Recorde de afluência
Mais de 10.000 profissionais (8.000 presenciais e 2.000 online) constituíram-se em afluência recorde ao evento sobre mobilidade sustentável organizado pela IFEMA MADRID e Smobhub, em formato de Congresso e Expo que reuniu cerca de 450 líderes de opinião e influentes especialistas nacionais e internacionais num total de 115 mesas redondas e keynote speechs, observados por mais de 230 jornalistas credenciados. As sessões mergulharam nas últimas tendências, projetos e soluções para fortalecer e acelerar a transformação que as empresas e instituições estão a realiza.
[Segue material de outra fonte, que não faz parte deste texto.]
Definition CalcMotorPower
    (voltage torque rotor_vel : R) (p : MotorParams) : R :=
  let voltage := clamp_voltage voltage in
  let peak_phase_current_sq :=
    peak_phase_current_sq voltage torque rotor_vel p in
  let controller_loss :=
    CalcMotorControllerLoss voltage peak_phase_current_sq p in
  mechanical_power torque rotor_vel
  + resistive_loss peak_phase_current_sq p
  + speed_loss rotor_vel p
  + hysteresis_loss peak_phase_current_sq rotor_vel p
  + controller_loss.

(** ** [CalcTorqueLimits] (lines 26-101) *)

(** The quadrature-current band the function narrows step by step: the
    locals [iq_cmd_lower_limit], [iq_cmd_upper_limit] and the two tags of
    [limits]. *)
Record IqBand : Type := mkIqBand {
  iq_lower : R;
  iq_upper : R;
  lower_tag : SimMotorLimit;
  upper_tag : SimMotorLimit
}.

(** Lines 53-56. *)
Definition hard_limits (p : MotorParams) : IqBand :=
  {| iq_lower := iq_cmd_lower_limit p;
     iq_upper := iq_cmd_upper_limit p;
     lower_tag := kSimMotorLimitPhaseCurrent;
     upper_tag := kSimMotorLimitPhaseCurrent |}.

(** Lines 62-69: the power (voltage) limit, for given values of the locals
    [iq_center] and [iq_radius]. *)
Definition power_limit (iq_center iq_radius : R) (b : IqBand) : IqBand :=
  let b :=
    if Rltb (iq_lower b) (iq_center - iq_radius) then
      {| iq_lower := iq_center - iq_radius; iq_upper := iq_upper b;
         lower_tag := kSimMotorLimitPower; upper_tag := upper_tag b |}
    else b in
  if Rgtb (iq_upper b) (iq_center + iq_radius) then
    {| iq_lower := iq_lower b; iq_upper := iq_center + iq_radius;
       lower_tag := lower_tag b; upper_tag := kSimMotorLimitPower |}
  else b.

Definition apply_power_limit
    (voltage rotor_vel : R) (p : MotorParams) (b : IqBand) : IqBand :=
  power_limit (iq_center rotor_vel p) (iq_radius voltage rotor_vel p) b.

(** Lines 72-75, before the saturation. *)
Definition cos_idq_raw (voltage rotor_vel : R) (p : MotorParams) : R :=
  (vdq_max voltage p * vdq_max voltage p
   - z2 rotor_vel p * phase_current_cmd_limit p * phase_current_cmd_limit p
   - flux_linkage p * flux_linkage p * omega_e rotor_vel p * omega_e rotor_vel p)
  / (2 * Rmax (Rabs (omega_e rotor_vel p)) 1 * flux_linkage p
     * phase_current_cmd_limit p * sqrt (z2 rotor_vel p)).

(** [cos_idq = Saturate(cos_idq, -1.0, 1.0);] *)
Definition cos_idq (voltage rotor_vel : R) (p : MotorParams) : R :=
  Saturate (cos_idq_raw voltage rotor_vel p) (-1) 1.

(** [double theta_delta = acos(cos_idq);] *)
Definition theta_delta (voltage rotor_vel : R) (p : MotorParams) : R :=
  acos (cos_idq voltage rotor_vel p).

(** [fabs(omega_e) > DBL_EPSILON ? atan(Rs / (omega_e * L)) : 0.0] *)
Definition theta_ref (rotor_vel : R) (p : MotorParams) : R :=
  if Rgtb (Rabs (omega_e rotor_vel p)) DBL_EPSILON
  then atan (Rs p / (omega_e rotor_vel p * Lq p))
  else 0.

(** [theta = fmin(theta_ref - theta_delta, -0.5 * M_PI);] *)
Definition theta_lower (voltage rotor_vel : R) (p : MotorParams) : R :=
  Rmin (theta_ref rotor_vel p - theta_delta voltage rotor_vel p) (-0.5 * PI).

(** [theta = fmax(theta_ref + theta_delta, 0.5 * M_PI);] *)
Definition theta_upper (voltage rotor_vel : R) (p : MotorParams) : R :=
  Rmax (theta_ref rotor_vel p + theta_delta voltage rotor_vel p) (0.5 * PI).

(** Lines 81-95: the phase current limit, for given values of the locals
    [i_phase_lim], [id_center] and of [theta] at lines 82 and 90. *)
Definition phase_current_limit
    (i_phase_lim id_center theta_lo theta_hi : R) (b : IqBand) : IqBand :=
  let theta := theta_lo in
  let b :=
    if Rltb id_center (i_phase_lim * cos theta)
       && Rgtb (i_phase_lim * sin theta) (iq_lower b) then
      {| iq_lower := i_phase_lim * sin theta; iq_upper := iq_upper b;
         lower_tag := kSimMotorLimitPhaseCurrent; upper_tag := upper_tag b |}
    else b in
  let theta := theta_hi in
  if Rltb id_center (i_phase_lim * cos theta)
     && Rltb (i_phase_lim * sin theta) (iq_upper b) then
    {| iq_lower := iq_lower b; iq_upper := i_phase_lim * sin theta;
       lower_tag := lower_tag b; upper_tag := kSimMotorLimitPhaseCurrent |}
  else b.

Definition apply_phase_current_limit
    (voltage rotor_vel : R) (p : MotorParams) (b : IqBand) : IqBand :=
  phase_current_limit (phase_current_cmd_limit p) (id_center rotor_vel p)
    (theta_lower voltage rotor_vel p) (theta_upper voltage rotor_vel p) b.

(** The band in quadrature current at line 96, for the clamped voltage. *)
Definition iq_limits (voltage rotor_vel : R) (p : MotorParams) : IqBand :=
  apply_phase_current_limit voltage rotor_vel p
    (apply_power_limit voltage rotor_vel p (hard_limits p)).

Definition CalcTorqueLimits
    (voltage rotor_vel : R) (p : MotorParams) : TorqueLimits :=
  let voltage := clamp_voltage voltage in
  let b := iq_limits voltage rotor_vel p in
  {| lower_limit :=
       1.5 * IZR (num_pole_pairs p) * flux_linkage p * iq_lower b;
     upper_limit :=
       1.5 * IZR (num_pole_pairs p) * flux_linkage p * iq_upper b;
     lower_constraint := lower_tag b;
     upper_constraint := upper_tag b |}.

(** ** The same code with its partial operations recorded

    Every real division and every [acos] call of the three functions is
    logged, in program order, with the divisor or the argument it is
    evaluated at.  The value computed is the one of the functions above
    ([Traced_CalcTorqueLimits_value] and its siblings below). *)
Module Traced.

(** The division sites, named by the local each one defines. *)
Inductive site : Set :=
| at_inv_sqrt3     (* 1.0 / sqrt(3.0) *)
| at_id_center     (* ... / z2 *)
| at_iq_center     (* ... / z2 *)
| at_iq_radius     (* vdq_max / sqrt(z2) *)
| at_cos_idq       (* ... / (2.0 * fmax(...) * lambda * i_phase_lim * sqrt(z2)) *)
| at_theta_ref     (* Rs / (omega_e * L) *)
| at_iq            (* torque / (1.5 * npp * lambda) *)
| at_two_over_pi.  (* 3.0 * 2.0 / M_PI *)

Inductive event : Type :=
| Div (s : site) (divisor : R)
| Acos (arg : R).

(** A value together with the events of computing it. *)
Definition M (A : Type) : Type := (A * list event)%type.

Definition ret {A : Type} (a : A) : M A := (a, []).

Definition bind {A B : Type} (m : M A) (k : A -> M B) : M B :=
  let r := k (fst m) in (fst r, snd m ++ snd r).

Definition div_at (s : site) (x y : R) : M R := (x / y, [Div s y]).

Definition acos_at (x : R) : M R := (acos x, [Acos x]).

Notation "x <- m ;; k" := (bind m (fun x => k))
  (at level 61, m at next level, right associativity).

Definition CalcTorqueLimits
    (voltage rotor_vel : R) (p : MotorParams) : M TorqueLimits :=
  let voltage := if Rltb voltage 0 then 0 else voltage in
  let L := Lq p in
  let Rs := Rs p in
  let lambda := flux_linkage p in
  let i_phase_lim := phase_current_cmd_limit p in
  let npp := num_pole_pairs p in
  let omega_e := rotor_vel * IZR npp in
  inv_sqrt3 <- div_at at_inv_sqrt3 1 (sqrt 3) ;;
  let vdq_max := voltage * inv_sqrt3 * modulation_limit p in
  let z2 := Rs * Rs + L * L * omega_e * omega_e in
  id_center <- div_at at_id_center (- omega_e * omega_e * L * lambda) z2 ;;
  iq_center <- div_at at_iq_center (- Rs * omega_e * lambda) z2 ;;
  iq_radius <- div_at at_iq_radius vdq_max (sqrt z2) ;;
  let b := power_limit iq_center iq_radius (hard_limits p) in
  cos_idq <- div_at at_cos_idq
               (vdq_max * vdq_max - z2 * i_phase_lim * i_phase_lim
                - lambda * lambda * omega_e * omega_e)
               (2 * Rmax (Rabs omega_e) 1 * lambda * i_phase_lim * sqrt z2) ;;
  let cos_idq := Saturate cos_idq (-1) 1 in
  theta_delta <- acos_at cos_idq ;;
  theta_ref <- (if Rgtb (Rabs omega_e) DBL_EPSILON
                then q <- div_at at_theta_ref Rs (omega_e * L) ;; ret (atan q)
                else ret 0) ;;
  let b := phase_current_limit i_phase_lim id_center
             (Rmin (theta_ref - theta_delta) (-0.5 * PI))
             (Rmax (theta_ref + theta_delta) (0.5 * PI)) b in
  ret {| lower_limit := 1.5 * IZR npp * lambda * iq_lower b;
         upper_limit := 1.5 * IZR npp * lambda * iq_upper b;
         lower_constraint := lower_tag b;
         upper_constraint := upper_tag b |}.

Definition CalcMotorControllerLoss
    (voltage peak_phase_current_sq : R) (p : MotorParams) : M R :=
  let conduction_loss :=
    IZR (Z.quot (-3) 2) * peak_phase_current_sq * rds_on p in
  six_over_pi <- div_at at_two_over_pi (3 * 2) PI ;;
  let variable_switching_loss_per_cycle :=
    - (six_over_pi * voltage * sqrt peak_phase_current_sq
       * specific_switching_loss p) in
  let fixed_switching_loss_per_cycle :=
    -3 * (fixed_loss_sq_coeff p * voltage + fixed_loss_lin_coeff p)
    * voltage in
  ret (conduction_loss
       + switching_frequency p
         * (variable_switching_loss_per_cycle
            + fixed_switching_loss_per_cycle)).
(* ===== verification/_CoqProject ===== *)
-Q . S2P
Prelude.v
StateMonad.v
UaTypes.v
Util.v
UaValue.v
BinarySize.v
BinaryEncode.v
BinaryDecode.v
BinarySpec.v
EncodeLogic.v
BinaryEncodeCorrect.v
BinarySizeCorrect.v
DecodeLogic.v
BinaryRoundtrip.v
DecodeSafe.v
Codec.v
FieldCodec.v
NetworkMessage.v
NetworkMessageCorrect.v
PubSub.v
Connection.v
ConnectionCorrect.v
SecureChannel.v
SecureChannelWire.v
SecureChannelSend.v
SecureChannelCorrect.v
Mpsc.v
Timer.v
TimerCorrect.v
NodeStore.v
NodeStoreTable.v
NodeStoreCorrect.v
SecureChannelFrame.v
ServerState.v
SecureChannelManager.v
SessionManager.v
ServerBinary.v
ServerLogic.v
ServerInvariant.v
ServerSafe.v
ServerRun.v
ServerInversion.v
ServerExamples.v
SessionCorrect.v
ChannelCorrect.v
SubscriptionState.v
Subscription.v
SubscriptionServices.v
SubscriptionInvariant.v
SubscriptionLogic.v
SubscriptionQueues.v
SubscriptionSafe.v
SubscriptionPublish.v
SubscriptionServicesSafe.v
SubscriptionBounds.v
SubscriptionCorrect.v
SubscriptionRetransmission.v
SubscriptionDetect.v
SubscriptionBehaviour.v
AddressSpace.v
NodeTree.v
Browse.v
AddressLogic.v
BrowseCorrect.v
NodeManagement.v
NodeReferences.v
ReferencesMutual.v
NodeDelete.v
TranslateCorrect.v
SpaceCheck.v
NodeSpace.v
AddressCorrect.v
AddressServices.v
Variant.v
VariantCopyCorrect.v
Strides.v
IndexRangeCorrect.v
RangeServices.v
(* ===== verification/Prelude.v ===== *)
(** * open62541 with OPC UA PubSub over TSN: verification library

    open62541 is an implementation of OPC UA in C.  This library models the
    core of the stack and of the server: how values and messages are encoded,
    how bytes become chunks, messages and calls of services, who may call
    them, the services on subscriptions and on the address space, and the data
    structures below.  Paths are relative to [src/].

    ** The program and its parts

    Bytes arrive at a connection ([src/ua_connection.c]), which cuts them into
    chunks.  The server ([src/server/ua_server_binary.c]) hands the chunks of
    a connection to its SecureChannel ([src/ua_securechannel.c]), which
    verifies, decrypts and assembles them; a complete message is decoded
    ([src/ua_types_encoding_binary.c]) and given to a service with its session
    ([src/server/ua_session*.c], [src/server/ua_services_session.c]); the
    answer goes the same way back.  Channels and sessions live in lists of the
    server ([src/server/ua_securechannel_manager.c],
    [src/server/ua_session_manager.c]) and are freed by delayed callbacks.
    Beside it stand the timer ([src/ua_timer.c]), the node store
    ([plugins/ua_nodestore_default.c]) and the messages of PubSub
    ([src/pubsub/ua_pubsub_networkmessage.c]), which reuse the codec.  Of the
    services behind the dispatch, those on subscriptions
    ([src/server/ua_subscription*.c], [ua_services_subscription.c]) sample
    values and publish their changes; those on the address space
    ([src/server/ua_services_view.c], [ua_services_nodemanagement.c],
    [ua_nodes.c], [ua_server_utils.c]) browse and change nodes in the node
    store, with continuation points of the session; values are copied and
    parts of arrays selected by the functions of [src/ua_types.c].

    ** Files

    - [Prelude]: lengths, status codes, machine integers, little-endian
      numbers, lemmas on lists, tactics.  [StateMonad]: computations on a
      state that can be undefined, their weakest preconditions and inversion,
      shared by the server, the subscriptions and the address space.
    - [UaTypes], [UaValue]: the builtin types as records, [UA_DataType] with
      its table, and values of described types.  A value has the fields of the
      C object; integers and floating point numbers are their images in
      memory, with the comparisons of [double] that settings use.  [Util]:
      numbers and endpoint URLs ([src/ua_util.c]).
    - [BinarySize], [BinaryEncode], [BinaryDecode]: the three halves of the
      codec, a Definition per C function of the same name.  [BinarySpec] is
      the abstract specification: the bytes a value stands for.  [EncodeLogic]
      and [DecodeLogic] are the program logics of encoders (with a buffer that
      is exchanged when it is full) and decoders; [BinaryEncodeCorrect],
      [BinarySizeCorrect], [BinaryRoundtrip] and [DecodeSafe] the proofs;
      [Codec] the statements.
    - [FieldCodec]: the part of the codec that messages are built from, as a
      class with laws; [NetworkMessage], [NetworkMessageCorrect], [PubSub]:
      PubSub messages, proved against these laws.
    - [Connection], [ConnectionCorrect]: headers of the transport, reassembly
      of chunks, receiving, error messages.
    - [SecureChannel]: keys, tokens, padding, sending and processing of
      chunks.  [SecureChannelWire], [SecureChannelSend]: a chunk on the wire,
      frames that are received, the encoder as a sender;
      [SecureChannelCorrect]: the statements; [SecureChannelFrame]: what the
      callback of the encoder and a message do to network and application.
    - [Timer], [TimerCorrect]: the sorted list of callbacks; [Mpsc]: its queue
      of changes under concurrency, as a step relation.
    - [NodeStore], [NodeStoreTable], [NodeStoreCorrect]: the hash map of
      nodes, double hashing, the documented interface as a relation on finite
      maps, and the refinement, with the two errors in which the code keeps a
      node that the interface documents as deleted.
    - [ServerState]: channels, sessions and connections on a heap, pointers
      between them, and computations on it.  [SecureChannelManager] (with the
      policy without security), [SessionManager], [ServerBinary]: the server,
      a Definition per C function.
    - [ServerLogic], [ServerInvariant], [ServerSafe], [ServerRun]: weakest
      preconditions, the invariant of lists and pointers and its preservation
      by everything the network layer and the main loop call.
      [ServerInversion], [SessionCorrect], [ChannelCorrect]: functional
      theorems on sessions and channels.  [ServerExamples]: a configuration,
      clients as sequences of packets.
    - [SubscriptionState], [Subscription], [SubscriptionServices]:
      subscriptions, monitored items and notifications of a session on a heap,
      with sampling, publishing, the services, and the calls of timer and
      application.  [SubscriptionInvariant], [SubscriptionLogic],
      [SubscriptionQueues], [SubscriptionSafe], [SubscriptionPublish],
      [SubscriptionServicesSafe]: the invariant of lists, queues and counters
      and its preservation; [SubscriptionBounds]: the bound of the queues of
      items, kept by whatever ends.  [SubscriptionCorrect],
      [SubscriptionRetransmission], [SubscriptionBehaviour],
      [SubscriptionDetect]: the statements.
    - [AddressSpace]: nodes, their references, the node store as the services
      see it; [NodeTree]: searching along references, types, editing;
      [Browse], [NodeManagement]: the services, a Definition per C function.
      [AddressLogic]: computations that only read; [BrowseCorrect],
      [TranslateCorrect]: what pages and paths give; [NodeReferences],
      [ReferencesMutual], [NodeDelete]: references in both directions and
      deletion; [SpaceCheck]: decision of the invariants, an example;
      [NodeSpace]: the hash map of [NodeStore] implements the node store of
      [AddressSpace]; [AddressCorrect], [AddressServices]: continuation points
      of the session, sequences of requests and the statements.
    - [Variant]: copies of values, index ranges and strides;
      [VariantCopyCorrect], [Strides], [IndexRangeCorrect], [RangeServices]:
      what they are, and the statements.

    ** How the code is modelled

    A function that reads and writes through pointers takes and returns the
    state it touches.  [status] is the 32-bit status code, combined with [|=]
    as the code does.  Two statuses are not of the code: [UNDEFINED] marks an
    access outside of an object or another undefined behaviour, [OUTOFFUEL] a
    recursion that ran out of fuel; the theorems exclude both, or say where
    they occur.  In the server,
    the timer, the node store, the subscriptions and the address space
    undefined behaviour is [None].  Allocation
    may fail: an oracle tells for every allocation whether it succeeds.

    Fuel: decoding and encoding nest at most [UA_ENCODING_MAX_RECURSION] deep,
    so 64 levels suffice ([decode_fuel], [image_fuel]); the loop over a memory
    image runs at most once more than it has bytes, the exchanging loops over
    members and elements at most twice per element, as no single write takes
    more than [MAX_ATOM] bytes.  The loop of the security footer is bounded by
    the buffer; chunks of a packet by its length; changes of the timer by the
    queue; the probes of the hash table by its size, the search of an
    identifier by twice the size and its start; primes by their table.  The
    search along references ends at [UA_MAX_TREE_RECURSE], 50 levels, so
    [tree_fuel] is 51; the loops that remove incoming references run at most
    once more than the node has references; an index range has fewer
    dimensions than characters.  Deleting a node recurses without a bound: the
    fuel is above the rank of the node in a hierarchy without cycles
    ([delete_node_ends]).  That the fuel suffices is part of the theorems.

    The concurrent queue [Mpsc] is modelled under sequentially consistent
    memory.  The node store holds at most 2^26 nodes; its specification keeps
    the identifiers handed out as a history variable.

    The server is built without threads and subscriptions.  The clocks stand
    still during a call; sending is an oracle on a network state; generated
    structures of the services are copied as a whole; services beyond
    channels and sessions are parameters that compute an answer and leave
    channels and sessions alone; the answer of the Read service, which the
    code encodes piece by piece, is encoded as one value.

    Subscriptions are a model of their own, of one session, in a build without
    events and threads: the timer is the list of callbacks with its queue of
    changes, and any of them may be due; samples, allocations and the outcome
    of queueing a change for the timer are oracles.  The theorems are for
    environments that are [sane]: queues of items have room for one
    notification, the small entries that remove callbacks and free objects
    later find memory, and readings can be compared by their deadbands.

    The address space is a model of its own too: nodes on a heap, the ones in
    the node store and the references handed out, and the continuation points
    of one session, in a build without immutable nodes and assertions.
    Destructors of nodes are recorded as calls.  Access control and the limits
    of the configuration are parameters.  An index of an array of references
    that was moved away is treated as a dangling pointer.

    ** Theorems

    - Codec: encoding through any number of buffers, sizes, round trips,
      decoding of arbitrary bytes is safe and ends; where a round trip fails.
    - PubSub: round trip from the encoder to the decoder, sizes, safety of
      decoding but for errors inside a delta frame, whose release reads
      uninitialised fields, and for allocations the decoder does not check;
      release.
    - Connections: segmentation does not matter, chunks are delivered in
      order, buffered bytes are bounded, blocking receive ends if every
      reading of the clock is later than the one before.  Endpoint URLs are
      parsed into their parts.
    - SecureChannels: a message is delivered through chunks, padding,
      signature and encryption for every policy whose operations undo each
      other; sequence numbers; padding of both ciphers.
    - Timer and queue: sorted list, due callbacks in order, FIFO under every
      interleaving.
    - Node store: refinement of the interface, references stay valid.
    - Server: every sequence of packets, disconnects, timeouts and delayed
      callbacks is executed without dangling pointers to channels, sessions
      and connections (message buffers are values); deletion releases
      everything; a service gets an activated session bound to the channel of
      the request; activation, which a session without a channel never
      reaches, timeout, opening and release.

    - Subscriptions: every sequence of calls is safe and keeps the queues
      consistent and within their bounds; publishing, how long a message can
      be requested again, lifetime, queue overflow, detection of changes with
      deadbands, and settings.
    - Address space: the search along references is exact; browsing in pages
      gives every matching reference once; paths lead where they say;
      references stay mutual under every sequence of service requests that
      treat them in both directions; adding one is atomic; deleting a node
      ends; the node store's hash map implements the
      store the services assume.
    - Values: deep copies; index ranges are parsed, read and written within
      the array, and exactly where the strides are regular -- with computed
      examples of ranges and dimensions for which they are not.

    The statements that are counted as properties carry a number; other
    theorems of the statement files are as strong and merely not numbered.

    Not modelled: the Attribute and Method services and the creation of nodes,
    which need all attributes of the eight node classes; the release of
    values; PubSub configuration, client and discovery; sockets, threads and
    the main loop (calls of the operating system); security policies other
    than None (calls of a cryptographic library, parameters here); logging,
    clock and configuration data. *)

From Stdlib Require Import ZArith Lia.
From stdpp Require Import base list numbers tactics sets.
A agenda deste ano foi desenvolvida seguindo sete itinerários para moldar temas enquadrados no debate global sobre mobilidade sustentável: Transição energética - Impulsionando a transformação da mobilidade; Mobilidade urbana - Soluções de transporte público e mobilidade partilhada; Transporte intermodal - Mobilidade eficiente e sustentável; Planejamento de mobilidade inteligente - Projetando espaços urbanos mais habitáveis; Transformação automotiva - Adaptação a uma nova era de mobilidade; Tendências tecnológicas - Acelerando a revolução da mobilidade; e Disrupção Estratégica - Inovação, Talento e Segurança Cibernética.